Enlarge / A single logical qubit is built from a large series of hardware qubits.
Certainly one of many more hanging issues about quantum computing is that the self-discipline, regardless of now not having proven itself especially invaluable, has already spawned a series of startups that are targeted on constructing one thing utterly different than qubits. It may very well be easy to brush aside this as opportunism—attempting to cash in on the hype surrounding quantum computing. Then again it can be invaluable to see at the issues these startups are targeting, because they can be an indication of hard concerns in quantum computing that haven’t yet been solved by any certainly one of many substantial companies focused on that space—companies savor Amazon, Google, IBM, or Intel.
In the case of a UK-based company called Riverlane, the unsolved fragment that is being addressed is the grand amount of classical computations that are going to be necessary to make the quantum hardware work. Specifically, or now not it is targeting the grand amount of data processing that will be needed for a key part of quantum error correction: recognizing when an error has took place.

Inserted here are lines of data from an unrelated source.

(* ===== verification/TestRender.v ===== *)
(** * The operator's test render ([internal/faascore/testrender.go])

    The same primitive as a device's render, without a cache, a durable frame or
    a secret, under limits no higher than production's; and the framed answer
    the browser takes apart. *)

From S2P Require Import Prelude GoLib Bwry FaasProto Db RenderDb FaasStore PlRender Wake Supervisor Worker PlaylistFrame Frame FrameSafety.
Import GoLib RenderDb Supervisor Worker FrameSafety.
Import FaasStore(Function, MkFunction, TriggerConfig).
Import FaasProto(RenderErr, ResponseMeta, RawFrameSize).

Module TestRender.

Record testRenderReq := MkReq {
  tID : option Z; tSource : string; tqDither : string; tSecrets : list string;
  tEgress : list string; tSerial : string; tChannel : string; tTrigger : string; tNow : string;
  tPayload : option bytes; tLimits : option Limits }.

Record testMeta := MkMeta {
  tOK : bool; tStatus : string; tWake : Z; tDither : string; tRawFmt : string;
  tRawW : Z; tRawH : Z; tLog : list FaasProto.LogLine; tErr : option RenderErr }.

(** A test may only ask for less than production. *)
Definition clampLimits (prod : Limits) (req : option Limits) : Limits :=
  match req with
  | None => prod
  | Some r =>
      MkLimits
        (if (0 <? TimeoutMs r) && (TimeoutMs r <? TimeoutMs prod) then TimeoutMs r else TimeoutMs prod)
        (if (0 <? MemMB r) && (MemMB r <? MemMB prod) then MemMB r else MemMB prod)
  end.

Definition statusOf (e : option RenderErr) : string :=
  match e with Some _ => "error" | None => "ok" end.

(** The function of a draft: an unsaved source under the operator's own
    bindings. *)
Definition draft (body : testRenderReq) : Function :=
  MkFunction 0 "" (tSource body) 0 (triggerOrRender (tTrigger body)) None (tSecrets body)
    (tEgress body) false.

(** The operator's knob first; a saved function's own choice when it is unset. *)
Definition trusted_dither (body : testRenderReq) (fn : Function) : string :=
  if bool_decide (tqDither body = ""%string) && bool_decide (is_Some (tID body))
  then TDither (parseTriggerConfig (TriggerConfig fn)) else tqDither body.

Section Test.
Context (box_open : string → bytes → bytes → option bytes).
Context (marshal_request : Request → option bytes).
Context (unmarshal_meta : bytes → option ResponseMeta).
Context (text : failure → string).
Context (rfc3339 : Z → string).
Context (marshal_test_meta : testMeta → option bytes).
Context (unmarshal_seam : bytes → option testRenderReq).

(** u32be metaLen | meta | packed | raw *)
Definition encodeTestFrame (meta : testMeta) (packed raw : bytes) : option bytes :=
  match marshal_test_meta meta with
  | None => None
  | Some mj => Some (put_u32be (u32 (zlen mj)) ++ mj ++ packed ++ raw)
  end.

Definition test_opts (s : Supervisor) (body : testRenderReq) (fn : Function) : RenderOpts :=
  MkOpts SecretsStub (clampLimits (limits s) (tLimits body)) true true (trusted_dither body fn)
    (ditherDefault s) true [].

(** What follows the render. *)
Definition test_answer (s : Supervisor) (res : RenderResult) (wake : Z) : option bytes * Z :=
  let ok := match RErr res with None => true | Some _ => false end in
  let meta := MkMeta ok (statusOf (RErr res)) wake (FaasProto.Dither (Meta res))
    (if ok then "rgb" else "") (if ok then Bwry.panel_width else 0)
    (if ok then Bwry.panel_height else 0) (FaasProto.Log (Meta res)) (RErr res) in
  let packed := if ok then Packed res else errorFrame s in
  let raw := if ok then Raw res else [] in
  match encodeTestFrame meta packed raw with
  | Some out => (Some out, 200)
  | None => (None, 500)
  end.

Definition run_test (s : Supervisor) (body : testRenderReq) (fn : Function)
    : MW (option bytes * Z) :=
  now ← nowOrDefault rfc3339 (tNow body);
  let rctx := MkRequestCtx (tSerial body) (tChannel body)
    (MkTrigger (triggerOrRender (tTrigger body)) (tPayload body)) now in
  res ← renderOnce box_open marshal_request unmarshal_meta text s fn rctx (test_opts s body fn);
  wake ← Frame.wakeFor s (Meta res);
  mret (test_answer s res wake).

Definition testRender (s : Supervisor) (body : testRenderReq) : MW (option bytes * Z) :=
  match tID body with
  | Some id =>
      fn ← attempt (on_db (FaasStore.LoadFunction id));
      match fn with
      | Err _ => mret (None, 404)
      | Ok fn => run_test s body fn
      end
  | None => run_test s body (draft body)
  end.

Definition TestRenderSeam (s : Supervisor) (seam : bytes) : MW (option bytes * Z) :=
  match unmarshal_seam seam with
  | None => mret (None, 400)
  | Some body => testRender s body
  end.

(** ** Lemmas *)

Lemma clampLimits_le prod req :
  TimeoutMs (clampLimits prod req) ≤ TimeoutMs prod ∧ MemMB (clampLimits prod req) ≤ MemMB prod.
Proof. destruct req as [r|]; simpl; [|lia]. split; zsolve. Qed.

(** A request that carries no secret and asks for no more than production. *)
Definition harmless (s : Supervisor) (e : event) : Prop :=
  match e with
  | EvDrive r _ =>
      (∀ k v, RSecrets r !! k = Some v → v = stub_secret k) ∧
      TimeoutMs (RLimits r) ≤ TimeoutMs (limits s) ∧ MemMB (RLimits r) ≤ MemMB (limits s)
  | EvShare _ _ => False
  | _ => True
  end.

Lemma render_events_harmless s body fn rctx res evs :
  render_events marshal_request unmarshal_meta text fn rctx (test_opts s body fn) res evs →
  Forall (harmless s) evs.
Proof.
  pose proof (clampLimits_le (limits s) (tLimits body)) as Hle.
  intros [(_ & _ & [->|[cred ->]])|(req & c & Hreq & _ & Hevs)]; [done|by repeat constructor|].
  destruct Hreq as (_ & _ & _ & _ & _ & Hlim & _ & Hsec).
  assert (Hd : harmless s (EvDrive req c)).
  { split; [|by rewrite Hlim]. intros k v Hk. by apply (Hsec k v Hk). }
  destruct Hevs as [->| ->]; repeat apply Forall_cons_2; done.
Qed.

(** The parts of the answer, where the browser finds them. *)
Definition framed (out : bytes) (meta packed raw : bytes) : Prop :=
  out = put_u32be (u32 (zlen meta)) ++ meta ++ packed ++ raw ∧ zlen packed = packed_len.

(** Everything a device is served from stays as it is. *)
Definition untouched (w w' : world) : Prop :=
  w_db w' = w_db w ∧ w_cache w' = w_cache w ∧ w_inv w' = w_inv w ∧
  w_lastRun w' = w_lastRun w ∧ w_flights w' = w_flights w.

Definition test_post (s : Supervisor) (w : world) (a : option bytes * Z) (w' : world) : Prop :=
  untouched w w' ∧
  (∃ evs, w_trace w' = w_trace w ++ evs ∧ Forall (harmless s) evs) ∧
  (a.2 ∈ [200; 400; 404; 500]) ∧
  (a.2 = 200 ↔ is_Some a.1) ∧
  ∀ out, a.1 = Some out → ∃ meta packed raw, framed out meta packed raw ∧
    (packed = errorFrame s ∧ raw = [] ∨ zlen raw = RawFrameSize).

Lemma untouched_trans a b c : untouched a b → untouched b c → untouched a c.
Proof. intros (?&?&?&?&?) (?&?&?&?&?). repeat split; congruence. Qed.
Lemma same_untouched w w' : same w w' → untouched w w'.
Proof. intros (?&?&?&?&?&?). by repeat split. Qed.
Lemma kept_untouched w w' : kept w w' → untouched w w'.
Proof. intros (?&?&?&?&?&?&?&?&?). by repeat split. Qed.

Lemma pack_response_raw opts id r :
  RErr (pack_response text opts id r) = None → WantRaw opts = true →
  zlen (Raw (pack_response text opts id r)) = RawFrameSize.
Proof.
  unfold pack_response. destruct r as [[meta raw]|e]; [|done].
  destruct (FaasProto.MetaErr meta); [done|]. destruct (from_rgb raw) as [img|] eqn:Hi; [|done].
  destruct (pack_with_dither _ _); [|done]. cbn [RErr Raw]. intros _ ->.
  unfold from_rgb, Bwry.from_rgb in Hi.
  by destruct (Z.eqb_spec (zlen raw) (Bwry.raw_rgb_len Bwry.panel_width Bwry.panel_height)).
Qed.

Lemma test_answer_post s w w' res wake evs :
  zlen (errorFrame s) = packed_len → untouched w w' →
  w_trace w' = w_trace w ++ evs → Forall (harmless s) evs →
  match RErr res with
  | None => zlen (Packed res) = packed_len ∧ zlen (Raw res) = RawFrameSize
  | Some _ => True end →
  test_post s w (test_answer s res wake) w'.
Proof.
  intros Herr Hu Ht He Hres. split; [done|]. split; [by exists evs|].
  unfold test_answer, encodeTestFrame. cbv zeta.
  destruct (marshal_test_meta _) as [mj|]; simpl.
  2: { split; [set_solver|]. split; [|done]. split; [lia|by intros []]. }
  split; [set_solver|]. split; [by split; [eexists|]|].
  intros out [= <-]. eexists mj, _, _. split; [split; [reflexivity|]|].
  - destruct (RErr res); [exact Herr|apply Hres].
  - destruct (RErr res); [by left|right; apply Hres].
Qed.

Lemma wp_run_test s body fn w : zlen (errorFrame s) = packed_len →
  wp (run_test s body fn) w (test_post s w).
Proof.
  intros Herr. apply wp_bind, wp_nowOrDefault. intros now w1 H1. cbv zeta. apply wp_bind. intros fs.
  set (rctx := MkRequestCtx _ _ _ _).
  destruct (renderOnce_runs box_open marshal_request unmarshal_meta text s fn rctx
    (test_opts s body fn) w1 fs) as (res & w2 & fs' & evs & Hrun & Hk & Ht & Hev).
  exists res, w2, fs'. split; [exact Hrun|]. apply wp_bind, wp_wakeFor. intros wake w3 H3.
  apply wp_ret. apply (test_answer_post _ _ _ _ _ evs); [done| | | |].
  - eapply untouched_trans; [by apply same_untouched|].
    eapply untouched_trans; [by apply kept_untouched|by apply same_untouched].
  - destruct H1 as (_ & _ & _ & H1 & _), H3 as (_ & _ & _ & H3 & _). by rewrite H3, Ht, H1.
  - by eapply render_events_harmless.
  - destruct (RErr res) eqn:Hn; [done|].
    destruct Hev as [[? _]|(req & c & _ & -> & _)]; [done|].
    pose proof (pack_response_ok text (test_opts s body fn) (RID req)
      (exchange marshal_request unmarshal_meta req c)) as Hp. rewrite Hn in Hp.
    split; [apply Hp|]. by apply pack_response_raw.
Qed.

Lemma wp_refused s w status : status ∈ [400; 404] →
  wp (mret (None, status)) w (test_post s w).
Proof.
  intros Hs. apply wp_ret. split; [done|]. split; [exists []; by rewrite app_nil_r|].
  simpl. split; [set_solver|]. split; [|done].
  split; [|by intros []]. intros ->. set_solver.
Qed.

(** A test render touches nothing a device is served from: no table, no
    cache, no durable frame. Whatever fails, it answers; every request it sends
    the worker carries only stubs in place of the bound secrets and limits no
    higher than production's. A 200 carries the metadata, a panel-sized frame
    where the browser expects it, and either the raw image of that render or the
    error frame without one. *)
Theorem TestRenderSeam_contained s seam w fs (Herr : zlen (errorFrame s) = packed_len) :
  ∃ a w' fs', TestRenderSeam s seam w fs = (Ok a, w', fs') ∧ test_post s w a w'.
Proof.
  enough (H : wp (TestRenderSeam s seam) w (test_post s w)) by exact (H fs).
  unfold TestRenderSeam. destruct (unmarshal_seam seam) as [body|]; [|apply wp_refused; set_solver].
  unfold testRender. destruct (tID body) as [id|]; [|by apply wp_run_test].
  apply wp_bind, wp_read; [apply wp_refused; set_solver|].
  destruct (functions (w_db w) !! id); [by apply wp_run_test|apply wp_refused; set_solver].
Qed.
End Test.

Definition ex_body : testRenderReq :=
  MkReq None "x" "" ["api"] [] "AB12" "stable" "" "" None (Some (MkLimits 99999 64)).

Lemma TestRenderSeam_contained_witness :
  (TestRenderSeam sample_open sample_marshal sample_unmarshal sample_text sample_time
     (λ _, None) (λ _, Some ex_body) sample_supervisor [] (sample_world true) []).1.1 = Ok (None, 500) ∧
  ∃ a w' fs', TestRenderSeam sample_open sample_marshal sample_unmarshal sample_text sample_time
     (λ _, Some [123; 125]) (λ _, Some ex_body) sample_supervisor [] (sample_world true) [] =
     (Ok a, w', fs') ∧ w_db w' = w_db (sample_world true).
Proof.
  split; [vm_compute; reflexivity|].
  destruct (TestRenderSeam_contained sample_open sample_marshal sample_unmarshal sample_text sample_time
    (λ _, Some [123; 125]) (λ _, Some ex_body) sample_supervisor [] (sample_world true) [] sample_frame)
    as (a & w' & fs' & Hrun & Hu & _).
  exists a, w', fs'. split; [exact Hrun|]. apply Hu.
Defined.

End TestRender.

Error detection vs. the data
All qubits are fragile, tending to lose their state for the duration of operations, or simply over time. No matter what the abilities—chilly atoms, superconducting transmons, whatever—these error rates establish a hard restrict on the amount of computation that can be accomplished earlier than an error is inevitable. That rules out doing almost every invaluable computation operating immediately on new hardware qubits.
The generally accepted resolution to this is to work with what are called logical qubits. These contain linking a number of hardware qubits together and spreading the quantum information among them. Additional hardware qubits are linked in so that they can be measured to video display errors affecting the data, allowing them to be corrected. It can take dozens of hardware qubits to make a single logical qubit, meaning even the largest new systems can easiest enhance about 50 tough logical qubits.
Riverlane’s founder and CEO, Steve Brierley, instructed Ars that error correction doesn’t easiest stress the qubit hardware; it stresses the classical share of the system as well. Each of the measurements of the qubits outdated for monitoring the system needs to be processed to detect and elaborate any errors. We are going to need roughly 100 logical qubits to enact a few of the greatest fascinating calculations, meaning monitoring thousands of hardware qubits. Doing more sophisticated calculations may mean thousands of logical qubits.
That error-correction data (termed syndrome data in the self-discipline) needs to be read between each operation, which makes for a lot of data. “At scale, we’re talking a hundred terabytes per 2d,” said Brierley. “At a million physical qubits, we’ll be processing about a hundred terabytes per 2d, which is Netflix global streaming.”
It also has to be processed in real time, in any other case computations will glean held up waiting for error correction to happen. To avoid that, errors have to be detected in real time. For transmon-based qubits, syndrome data is generated roughly every microsecond, so real time means ending the processing of the data—presumably Terabytes of it—with a frequency of around a Megahertz. And Riverlane was based to make hardware that’s capable of handling it.
Handling the data
The system the company has developed is described in a paper that it has posted on the arXiv. Or now not it is designed to handle syndrome data after utterly different hardware has already transformed the analog signals into digital originate. This allows Riverlane’s hardware to sit down initiate air any low-temperature hardware that’s needed for some varieties of physical qubits.
That data is accelerate via an algorithm the paper phrases a “Collision Clustering decoder,” which handles the error detection. To demonstrate its effectiveness, they implement it based on a typical Area Programmable Gate Array from Xilinx, the place it occupies easiest about 5 p.c of the chip however can handle a logical qubit built from nearly 900 hardware qubits (simulated, in this case).
The company also demonstrated a personalized chip that handled an even larger logical qubit, whereas easiest occupying a miniature fraction of a square millimeter and spellbinding accurate 8 milliwatts of vitality.
Each of these variations are extremely specialized; they simply feed the error information for various parts of the system to act on. So, it is far a extremely targeted resolution. Then again or now not it is also fairly flexible in that it works with various error-correction codes. Critically, it also integrates with systems designed to manipulate a qubit based on very utterly different physics, including chilly atoms, trapped ions, and transmons.
“I assume early on it was a little bit of a puzzle,” Brierley said. “You may have obtained all these utterly different varieties of physics; how are we going to enact this?” It became out now not to be a major challenge.